#### EXERCISE INPUTS:
******

(** [int _tmain(int argc, _TCHAR* argv[])]. *)
Definition _tmain (argc : Z) (argv : list string) : M Z :=
  let numIterations := 5 in
  let numElements := 20000 in
  boostDurationA ← RunTest boost_unordered_map Hasher_A numIterations numElements;
  stdDurationA ← RunTest std_unordered_map Hasher_A numIterations numElements;
  boostDurationB ← RunTest boost_unordered_map Hasher_B numIterations numElements;
  stdDurationB ← RunTest std_unordered_map Hasher_B numIterations numElements;
  cout [out_string "Number of iterations "; out_integer numIterations; out_endl];;
  cout [out_string "Number of elements handled per iteration ";
        out_integer numElements; out_endl];;
  cout [out_string "std::unordered_map runtime - HasherA: ";
        out_double stdDurationA; out_endl];;
  cout [out_string "boost::unordered_map runtime - HasherA: ";
        out_double boostDurationA; out_endl];;
  cout [out_string "Ratio (boost/std): ";
        out_double (d_div boostDurationA stdDurationA); out_endl];;
  cout [out_string "std::unordered_map runtime - HasherB: ";
        out_double stdDurationB; out_endl];;
  cout [out_string "boost::unordered_map runtime - HasherB: ";
        out_double boostDurationB; out_endl];;
  cout [out_string "Ratio (boost/std): ";
        out_double (d_div boostDurationB stdDurationB); out_endl];;
  mret 0.

End Timing.

(** The sum, in ticks, of a vector of durations. *)
Definition total_ticks (durations : list Z) : Z := fold_right Z.add 0 durations.

(** The durations that [n] successive iterations record when the clock has
    been read [r] times before: each iteration reads the clock twice. *)
Fixpoint elapsed (clk : nat -> Z) (r : nat) (n : nat) : list Z :=
  match n with
  | O => []
  | S n' => (clk (S r) - clk r) :: elapsed clk (S (S r)) n'
  end.

(** The whole milliseconds in a duration of [d] ticks, [period_den] ticks
    making a second: [d * 1000 / period_den] rounded towards zero. *)
Definition whole_milliseconds `{SystemClock} (d : Z) : Z :=
  Z.quot (d * 1000) period_den.

(** What the iteration with loop index [i] is to print when it measures
    the duration [d]: the index, and the duration in whole milliseconds
    divided by 1000. *)
Definition iteration_output `{DoubleArith} `{SystemClock} (i d : Z) : list Output :=
  [out_string "Iteration "; out_integer i; out_string " started... ";
   out_string "ended. Duration: ";
   out_double (d_div (d_of_Z (whole_milliseconds d)) (d_of_Z 1000));
   out_endl].

(** What the iterations with loop indices [indices] print when the clock
    has been read [r] times before. *)
Fixpoint iterations_output `{DoubleArith} `{SystemClock}
    (clk : nat -> Z) (r : nat) (indices : list Z) : list Output :=
  match indices with
  | [] => []
  | i :: rest =>
      iteration_output i (clk (S r) - clk r) ++ iterations_output clk (S (S r)) rest
  end.

(** A clock that never goes back between two successive readings. *)
Definition clock_monotone (clk : nat -> Z) : Prop := forall n, clk n <= clk (S n).

(** ** Concrete platform components

    One concrete choice for each interface, used to evaluate the program
    on examples: the 64-bit FNV-1a string hash, the [minstd_rand0] linear
    congruential engine seeded with 1, IEEE binary64 arithmetic, and a
    clock with 100 ns ticks. *)

Module Platform.

Definition fnv_offset_basis : Z := 14695981039346656037.
Definition fnv_prime : Z := 1099511628211.

Fixpoint fnv1a (s : string) (h : Z) : Z :=
  match s with
  | EmptyString => h
  | String c s' =>
      fnv1a s' ((Z.lxor h (Z.of_N (N_of_ascii c)) * fnv_prime) mod two64)
  end.

Definition fnv1a_hash : StringHash.
Proof.
  refine {| std_hash := fun s => fnv1a s fnv_offset_basis |}.
  intros s.
  assert (Hbasis : is_uint64 fnv_offset_basis)
    by (unfold is_uint64, fnv_offset_basis, two64; lia).
  revert Hbasis. generalize fnv_offset_basis as h. revert s.
  induction s as [| c s IH]; intros h Hh; simpl; [exact Hh |].
  apply IH. unfold is_uint64. apply Z.mod_pos_bound. unfold two64. lia.
Defined.

(** [x' = 16807 * x mod (2^31 - 1)]. *)
Definition minstd_next (x : Z) : Z := (16807 * x) mod 2147483647.

Definition minstd_rand0 : RandomEngine.
Proof.
  refine {| Engine := Z;
            default_engine := 1;
            distribution := fun x => (minstd_next x, minstd_next x) |}.
  intros e. simpl. unfold minstd_next, UINT32_MAX.
  pose proof (Z.mod_pos_bound (16807 * e) 2147483647 ltac:(lia)). lia.
Defined.

Definition binary64_of_Z (z : Z) : PrimFloat.float :=
  if z <? 0 then PrimFloat.opp (PrimFloat.of_uint63 (Uint63.of_Z (- z)))
  else PrimFloat.of_uint63 (Uint63.of_Z z).

Definition binary64 : DoubleArith :=
  {| double := PrimFloat.float;
     d_of_Z := binary64_of_Z;
     d_add := PrimFloat.add;
     d_mul := PrimFloat.mul;
     d_div := PrimFloat.div |}.

(** Exact arithmetic on rationals: what [double] approximates. *)
Definition rational : DoubleArith :=
  {| double := Q;
     d_of_Z := inject_Z;
     d_add := Qplus;
     d_mul := Qmult;
     d_div := Qdiv |}.

Definition ticks_100ns : SystemClock := {| period_den := 10000000 |}.

(** A process with an empty store and console whose clock advances by
    [step] ticks between two readings. *)
Definition initial (step : Z) : @Process binary64 :=
  mkProcess ∅ (fun n => step * Z.of_nat n) O [] [].

End Platform.


(** ** Bit-level facts about 32/64-bit values *)

Lemma low32_mod (z : Z) : low32 z = z mod two32.
Proof. unfold low32, two32. change 0xFFFFFFFF with (Z.ones 32). apply Z.land_ones. lia. Qed.

Lemma high32_div (z : Z) : high32 z = z / two32.
Proof. unfold high32, two32. apply Z.shiftr_div_pow2. lia. Qed.

Lemma testbit_uint32_high (d : Z) (n : Z) :
  is_uint32 d -> 32 <= n -> Z.testbit d n = false.
Proof.
  intros [Hlo Hhi] Hn.
  destruct (Z.eq_dec d 0) as [-> | Hne]; [apply Z.bits_0 |].
  apply Z.bits_above_log2; [lia |].
  assert (Z.log2 d < 32); [| lia].
  apply Z.log2_lt_pow2; [lia | exact Hhi].
Qed.

Lemma testbit_high_mask (n : Z) :
  0 <= n -> Z.testbit 0xFFFFFFFF00000000 n = (32 <=? n) && (n <? 64).
Proof.
  intros Hn.
  change 0xFFFFFFFF00000000 with (Z.shiftl (Z.ones 32) 32).
  rewrite Z.shiftl_spec by lia.
  destruct (Z.leb_spec 32 n).
  - rewrite Z.testbit_ones by lia.
    destruct (Z.ltb_spec n 64), (Z.ltb_spec (n - 32) 32), (Z.leb_spec 0 (n - 32));
      simpl; lia || reflexivity.
  - simpl. apply Z.testbit_neg_r. lia.
Qed.

Lemma testbit_low_mask (n : Z) :
  0 <= n -> Z.testbit 0xFFFFFFFF n = (n <? 32).
Proof.
  intros Hn. change 0xFFFFFFFF with (Z.ones 32).
  rewrite Z.testbit_ones by lia.
  destruct (Z.leb_spec 0 n), (Z.ltb_spec n 32); simpl; lia || reflexivity.
Qed.

Lemma shiftl32_uint64 (d : Z) :
  is_uint32 d -> to_uint64 (Z.shiftl d 32) = Z.shiftl d 32.
Proof.
  intros [Hlo Hhi]. unfold to_uint64.
  rewrite Z.shiftl_mul_pow2 by lia.
  apply Z.mod_small. unfold two32, two64 in *. lia.
Qed.

Lemma testbit_uint64_high (h : Z) (n : Z) :
  is_uint64 h -> 64 <= n -> Z.testbit h n = false.
Proof.
  intros [Hlo Hhi] Hn.
  destruct (Z.eq_dec h 0) as [-> | Hne]; [apply Z.bits_0 |].
  apply Z.bits_above_log2; [lia |].
  assert (Z.log2 h < 64); [| lia].
  apply Z.log2_lt_pow2; [lia | exact Hhi].
Qed.

Lemma testbit_to_uint64_shiftl32_low (d : Z) (n : Z) :
  0 <= n < 32 -> Z.testbit (to_uint64 (Z.shiftl d 32)) n = false.
Proof.
  intros Hn. unfold to_uint64, two64.
  rewrite Z.mod_pow2_bits_low by lia.
  rewrite Z.shiftl_spec by lia. apply Z.testbit_neg_r. lia.
Qed.

(** Bitwise equality, one bit at a time, split at bit 32. *)
Ltac bitwise n Hn :=
  apply Z.bits_inj'; intros n Hn;
  repeat first
    [ rewrite Z.land_spec | rewrite Z.lor_spec
    | rewrite Z.shiftr_spec by lia | rewrite Z.shiftl_spec by lia
    | rewrite testbit_high_mask by lia | rewrite testbit_low_mask by lia ].

(** ** The hashers *)

Section HasherFacts.
Context `{StringHash}.

Lemma HasherA_low32 (key : Key) : wf_Key key -> low32 (HasherA key) = Datum key.
Proof.
  intros Hwf. unfold low32, HasherA. bitwise n Hn.
  destruct (Z.ltb_spec n 32) as [Hlt | Hge].
  - replace (32 <=? n) with false by (symmetry; apply Z.leb_gt; lia).
    simpl. rewrite andb_false_r, andb_true_r. reflexivity.
  - rewrite andb_false_r. symmetry. apply testbit_uint32_high; [exact Hwf | lia].
Qed.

******

Reproduce, exactly as they stand in the data above, the lines from the one that holds "out_double (d_div boostDurationA" to the one that holds "out_double boostDurationB; out_endl];;", inclusive.

        out_double (d_div boostDurationA stdDurationA); out_endl];;
  cout [out_string "std::unordered_map runtime - HasherB: ";
        out_double stdDurationB; out_endl];;
  cout [out_string "boost::unordered_map runtime - HasherB: ";
        out_double boostDurationB; out_endl];;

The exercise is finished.